Congratulations to all of you who are receiving degrees and to your families and friends who have supported you and cheered for you through all the hard work.
At some points I am sure your time on campus felt like an eternity, but today, I imagine you are marveling at how quickly the time has passed.
Many of you arrived on campus in September 2000, and have experienced extraordinary events while you were here. I remember a few snapshots from these past years, marking watershed events in our nation and our world.
For instance, in Autumn of 2000 you debated and discussed the presidential electoral process and vote-counting, as we all waited to see who would become our next president.
You will be able to say that you were at Michigan in the years leading up to the Supreme Court cases on affirmative action in admissions,
and that you were a student here when those cases were decided in our favor in 2003.
You will tell the next generation what it was like to be here on September 11, 2001, and how our university, like the rest of our nation, searched for solace and meaning in days when the horror of those events first engulfed us and then led us to come together as a community – so that we might heal and better understand one another.

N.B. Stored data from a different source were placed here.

(* ===== verification/Float.v ===== *)
(** * Floating point

    [f32] and [f64] as the IEEE 754 data of the Standard Library's [SpecFloat],
    with the arithmetic, comparisons and casts the samplers use.  On values that
    are not NaN the comparisons are those of a total preorder. *)
From Stdlib Require Export SpecFloat.
From S2P Require Import Prelude.
Local Open Scope Z_scope.

Notation f32 := spec_float.
Notation f64 := spec_float.

(** ** The operations of [f64] *)
Definition f64_add : f64 → f64 → f64 := SFadd 53 1024.
Definition f64_sub : f64 → f64 → f64 := SFsub 53 1024.
Definition f64_mul : f64 → f64 → f64 := SFmul 53 1024.
Definition f64_div : f64 → f64 → f64 := SFdiv 53 1024.
Definition f64_of_Z (n : Z) : f64 := binary_normalize 53 1024 n 0 false.

(** ** The operations of [f32] *)
Definition f32_add : f32 → f32 → f32 := SFadd 24 128.
Definition f32_sqrt : f32 → f32 := SFsqrt 24 128.
Definition f32_sub : f32 → f32 → f32 := SFsub 24 128.
Definition f32_mul : f32 → f32 → f32 := SFmul 24 128.
Definition f32_div : f32 → f32 → f32 := SFdiv 24 128.
Definition f32_of_Z (n : Z) : f32 := binary_normalize 24 128 n 0 false.

(** [value as f64] and [value as f32]: the nearest value, ties to even. *)
Definition round_to (prec emax : Z) (x : spec_float) : spec_float :=
  match x with
  | S754_finite s m e => binary_normalize prec emax (cond_Zopp s (Zpos m)) e s
  | _ => x
  end.
Definition as_f64 : f32 → f64 := round_to 53 1024.
Definition as_f32 : f64 → f32 := round_to 24 128.

Definition zero : spec_float := S754_zero false.
Definition one : f64 := f64_of_Z 1.
#[global] Arguments f64_add : simpl never.
#[global] Arguments f64_sub : simpl never.
#[global] Arguments f64_mul : simpl never.
#[global] Arguments f64_div : simpl never.
#[global] Arguments f32_add : simpl never.
#[global] Arguments f32_sqrt : simpl never.
#[global] Arguments f32_sub : simpl never.
#[global] Arguments f32_mul : simpl never.
#[global] Arguments f32_div : simpl never.
#[global] Arguments round_to : simpl never.
#[global] Arguments one : simpl never.
Definition neg_infinity : spec_float := S754_infinity true.

Definition is_nan (x : spec_float) : bool := match x with S754_nan => true | _ => false end.
Definition is_finite (x : spec_float) : bool :=
  match x with S754_zero _ | S754_finite _ _ _ => true | _ => false end.

(** [a < b], [a <= b], [a == b]: false when either is NaN. *)
Notation lt := SFltb.
Notation le := SFleb.
Notation eq := SFeqb.

(** [a.max(b)] and [a.min(b)]: the other one when one is NaN. *)
Definition float_max (a b : spec_float) : spec_float :=
  if is_nan a then b else if lt a b then b else a.
Definition float_min (a b : spec_float) : spec_float :=
  if is_nan a then b else if lt b a then b else a.

(** [iter().sum()] *)
Definition f64_sum (l : list f64) : f64 := fold_left f64_add l zero.

(** ** The order *)

(** The place of a value in the order: its class, exponent and mantissa. *)
Definition rank (x : spec_float) : Z * Z * Z :=
  match x with
  | S754_nan | S754_zero _ => (0, 0, 0)
  | S754_infinity s => (if s then -2 else 2, 0, 0)
  | S754_finite s m e => if s then (-1, - e, - Zpos m) else (1, e, Zpos m)
  end.

Definition rank_compare (a b : Z * Z * Z) : comparison :=
  match a.1.1 ?= b.1.1 with
  | Eq => match a.1.2 ?= b.1.2 with Eq => a.2 ?= b.2 | c => c end
  | c => c
  end.

Lemma compare_rank x y : is_nan x = false → is_nan y = false →
  SFcompare x y = Some (rank_compare (rank x) (rank y)).
Proof.
  destruct x as [sx|sx| |sx mx ex], y as [sy|sy| |sy my ey]; try done; intros _ _; simpl;
    try destruct sx; try destruct sy; try done; f_equal; unfold rank_compare; simpl.
  rewrite Z.compare_opp, (Z.compare_antisym ex ey). by destruct (ex ?= ey).
Qed.

Definition rank_le (a b : Z * Z * Z) : Prop :=
  a.1.1 < b.1.1 ∨ a.1.1 = b.1.1 ∧ (a.1.2 < b.1.2 ∨ a.1.2 = b.1.2 ∧ a.2 ≤ b.2).

Lemma rank_compare_le a b : rank_compare a b ≠ Gt ↔ rank_le a b.
Proof.
  unfold rank_compare, rank_le. destruct (Z.compare_spec a.1.1 b.1.1); [|split; intros; first [done|lia|intros _; lia]..].
  destruct (Z.compare_spec a.1.2 b.1.2); [|split; intros; first [done|lia|intros _; lia]..].
  destruct (Z.compare_spec a.2 b.2); split; intros; first [done|lia|intros _; lia].
Qed.

Lemma rank_compare_lt a b : rank_compare a b = Lt ↔ ¬ rank_le b a.
Proof.
  unfold rank_compare, rank_le. destruct (Z.compare_spec a.1.1 b.1.1); [|split; intros; first [done|lia|intros _; lia]..].
  destruct (Z.compare_spec a.1.2 b.1.2); [|split; intros; first [done|lia|intros _; lia]..].
  destruct (Z.compare_spec a.2 b.2); split; intros; first [done|lia|intros _; lia].
Qed.

(** The preorder of the values that are not NaN. *)
Definition below (x y : spec_float) : Prop := rank_le (rank x) (rank y).

#[export] Instance below_dec : RelDecision below.
Proof. intros x y. unfold below, rank_le. apply _. Defined.

Lemma below_refl x : below x x.
Proof. unfold below, rank_le. lia. Qed.
Lemma below_trans x y z : below x y → below y z → below x z.
Proof. unfold below, rank_le. lia. Qed.
Lemma below_total x y : below x y ∨ below y x.
Proof. unfold below, rank_le. lia. Qed.

Lemma le_below x y : is_nan x = false → is_nan y = false → le x y = true ↔ below x y.
Proof.
  intros Hx Hy. unfold below. rewrite <- rank_compare_le. unfold SFleb. rewrite compare_rank by done.
  by destruct (rank_compare _ _).
Qed.

Lemma lt_below x y : is_nan x = false → is_nan y = false → lt x y = true ↔ ¬ below y x.
Proof.
  intros Hx Hy. unfold below. rewrite <- rank_compare_lt. unfold SFltb. rewrite compare_rank by done.
  by destruct (rank_compare _ _).
Qed.

Lemma lt_not_nan x y : lt x y = true → is_nan x = false ∧ is_nan y = false.
Proof. by destruct x, y. Qed.

Lemma lt_false x y : is_nan x = false → is_nan y = false → lt x y = false ↔ below y x.
Proof.
  intros Hx Hy. destruct (decide (below y x)) as [Hb|Hb]; split; try done.
  - intros _. apply not_true_iff_false. rewrite lt_below by done. tauto.
  - intros Hl. apply not_true_iff_false in Hl. rewrite lt_below in Hl by done. tauto.
Qed.

Example float_ops : f64_div one (f64_of_Z 4) = f64_mul (f64_div one (f64_of_Z 2)) (f64_div one (f64_of_Z 2)).
Proof. reflexivity. Qed.
Lemma sample_same s s' logits prompt generated : same_sampler s s' →
  same_result (sample_with_history logits prompt generated s) (sample_with_history logits prompt generated s').
Proof.
  intros Hs. destruct (sample_result s logits prompt generated) as [Hr Hst].
  destruct (sample_result s' logits prompt generated) as [Hr' Hst']. pose proof Hs as [[Hc Ho] Hg].
  assert (sampler_values s logits prompt generated = sampler_values s' logits prompt generated) as Hv
    by (exact (sampler_values_proper s s' Hs _ _ eq_refl _ _ eq_refl _ _ eq_refl)).
  assert (∀ values, distribution s values = distribution s' values) as Hd by (intros; exact (distribution_proper s s' Hs _ _ eq_refl)).
  split.
  - rewrite Hr, Hr', Hg, Hv. destruct (sampler_values s' logits prompt generated); cbn [res_bind]; rewrite ?Hd; reflexivity.
  - etrans; [symmetry; exact Hst|]. etrans; [|exact Hst']. rewrite Hc, Ho, Hg, Hv.
    destruct (sampler_values s' logits prompt generated); cbn [res_bind]; rewrite ?Hd; reflexivity.
Qed.

(** A sampler's durable state, its clone and a sampler with emptied
    scratch buffers are the same sampler: restoring is accepted, and the next draw
    of each gives the same token or error and again leaves the same sampler. *)
Theorem sampler_state_roundtrip `{!RandomnessLaws} s logits prompt generated : valid_sampler s →
  ∃ s', from_state (to_state s) = Ok s' ∧
    let result := sample_with_history logits prompt generated s in
    same_sampler s s' ∧ same_sampler s (clone s) ∧ same_sampler s (clear_workspace s) ∧
    same_result result (sample_with_history logits prompt generated s') ∧
    same_result result (sample_with_history logits prompt generated (clone s)) ∧
    same_result result (sample_with_history logits prompt generated (clear_workspace s)).
Proof.
  intros [Hc Ho]. exists (mk_sampler (sm_config s) (sm_options s) (sm_rng s) empty_workspace).
  assert (same_sampler s (mk_sampler (sm_config s) (sm_options s) (sm_rng s) empty_workspace)) as Hs by done.
  assert (same_sampler s (clone s)) as Hclone by (split; [done|apply state_roundtrip]).
  assert (same_sampler s (clear_workspace s)) as Hclear by done.
  split; [|by split_and!; auto using sample_same].
  unfold from_state, restore_sampler, to_state. cbn [tss_version tss_config tss_options tss_rng].
  rewrite decide_False by (by intros []). rewrite Hc, Ho. cbn [res_bind].
  rewrite decide_False by (rewrite state_length; by intros []).
  by rewrite state_roundtrip, decide_False by (by intros []).
Qed.
End Sampler.

(** ** Samplers on concrete data

    A step function in place of the exponential and a counter in place of the
    generator: the samplers evaluate, and their theorems apply. *)

Definition half : f64 := f64_div one (f64_of_Z 2).

(** One at zero, a half below. *)
#[local] Instance toy_exp : Exponential := λ x, if eq x zero then one else half.

(** A generator that counts in sixteenths. *)
#[local] Instance toy_random : Randomness := {
  Rng := N;
  random n := (f64_div (f64_of_Z (Z.of_N (n mod 16))) (f64_of_Z 16), (n + 1)%N);
  seed_from_u64 n := n;
  from_entropy := 0%N;
  state_bytes := 1;
  serialize_state n := [Z.of_N n];
  deserialize_state l := match l with z :: _ => Z.to_N z | [] => 0%N end
}.

#[local] Instance toy_random_laws : RandomnessLaws.
Proof. split; [reflexivity|]. intros rng. apply N2Z.id. Qed.

Definition f32s (l : list Z) : list f32 := map f32_of_Z l.
Definition toy_config (k : nat) (p : f64) : SamplingConfig := mk_sampling one k p (Some 9%N).

(** Ties at the k-th logit are retained. *)
Example top_k_keeps_ties :
  filtered_probabilities (f32s [3; 1; 3; 2]%Z) (toy_config 1 one) = Ok [half; zero; half; zero].
Proof. vm_compute. reflexivity. Qed.

(** The nucleus drops the least likely tokens while their mass fits in 1 - top_p. *)
Example nucleus_drops_the_tail :
  filtered_probabilities (f32s [3; 1; 3; 2]%Z) (toy_config 0 half) = Ok [half; zero; half; zero].
Proof. vm_compute. reflexivity. Qed.

Definition toy_options : SamplingOptions := mk_options zero (f64_of_Z 2) zero half.
Definition toy_sampler : TokenSampler := mk_sampler (toy_config 2 one) toy_options 9%N empty_workspace.

Example sampler_opens : new_with_options (toy_config 2 one) toy_options = Ok toy_sampler.
Proof. reflexivity. Qed.

(** The repeated token 2 falls out of the top two. *)
Example repeated_token_loses :
  (sample_with_history (f32s [1; 3; 4; 2]%Z) [2]%Z [2]%Z toy_sampler).1 = Ok 1%Z ∧
  (sample (f32s [1; 3; 4; 2]%Z) toy_sampler).1 = Ok 2%Z.
Proof. split; vm_compute; reflexivity. Qed.

Example sampler_state_roundtrip_witness :
  ∃ s', from_state (to_state toy_sampler) = Ok s' ∧
    let result := sample_with_history (f32s [1; 3; 4; 2]%Z) [2]%Z [2]%Z toy_sampler in
    same_sampler toy_sampler s' ∧ same_sampler toy_sampler (clone toy_sampler) ∧
    same_sampler toy_sampler (clear_workspace toy_sampler) ∧
    same_result result (sample_with_history (f32s [1; 3; 4; 2]%Z) [2]%Z [2]%Z s') ∧
    same_result result (sample_with_history (f32s [1; 3; 4; 2]%Z) [2]%Z [2]%Z (clone toy_sampler)) ∧
    same_result result (sample_with_history (f32s [1; 3; 4; 2]%Z) [2]%Z [2]%Z (clear_workspace toy_sampler)).
Proof.
  apply (sampler_state_roundtrip toy_sampler (f32s [1; 3; 4; 2]%Z) [2]%Z [2]%Z).
  split; vm_compute; reflexivity.
Defined.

And now, you will also be able to declare that you graduated from the University of Michigan in the same week that it launched a major revolution in information technology. Although we cannot fully understand all the implications yet, decades from now we will remember this week as a time that changed the world.
I believe it will change your lives and certainly your children’s lives, and it will transform the way the world obtains access to knowledge.
About five years ago, you might have heard about a new company that had been founded by one of our alumni – back then, it had a funny name that no one recognized, but now we all know it. That new company was called: ----- Google.
The Google company was co-founded by Larry Page, an alumnus of our own College of Engineering.
In the years you have been here, it has transformed itself from a curiosity, to a way of life, to a verb we learned to conjugate: I Google – you Google – many times we have Googled.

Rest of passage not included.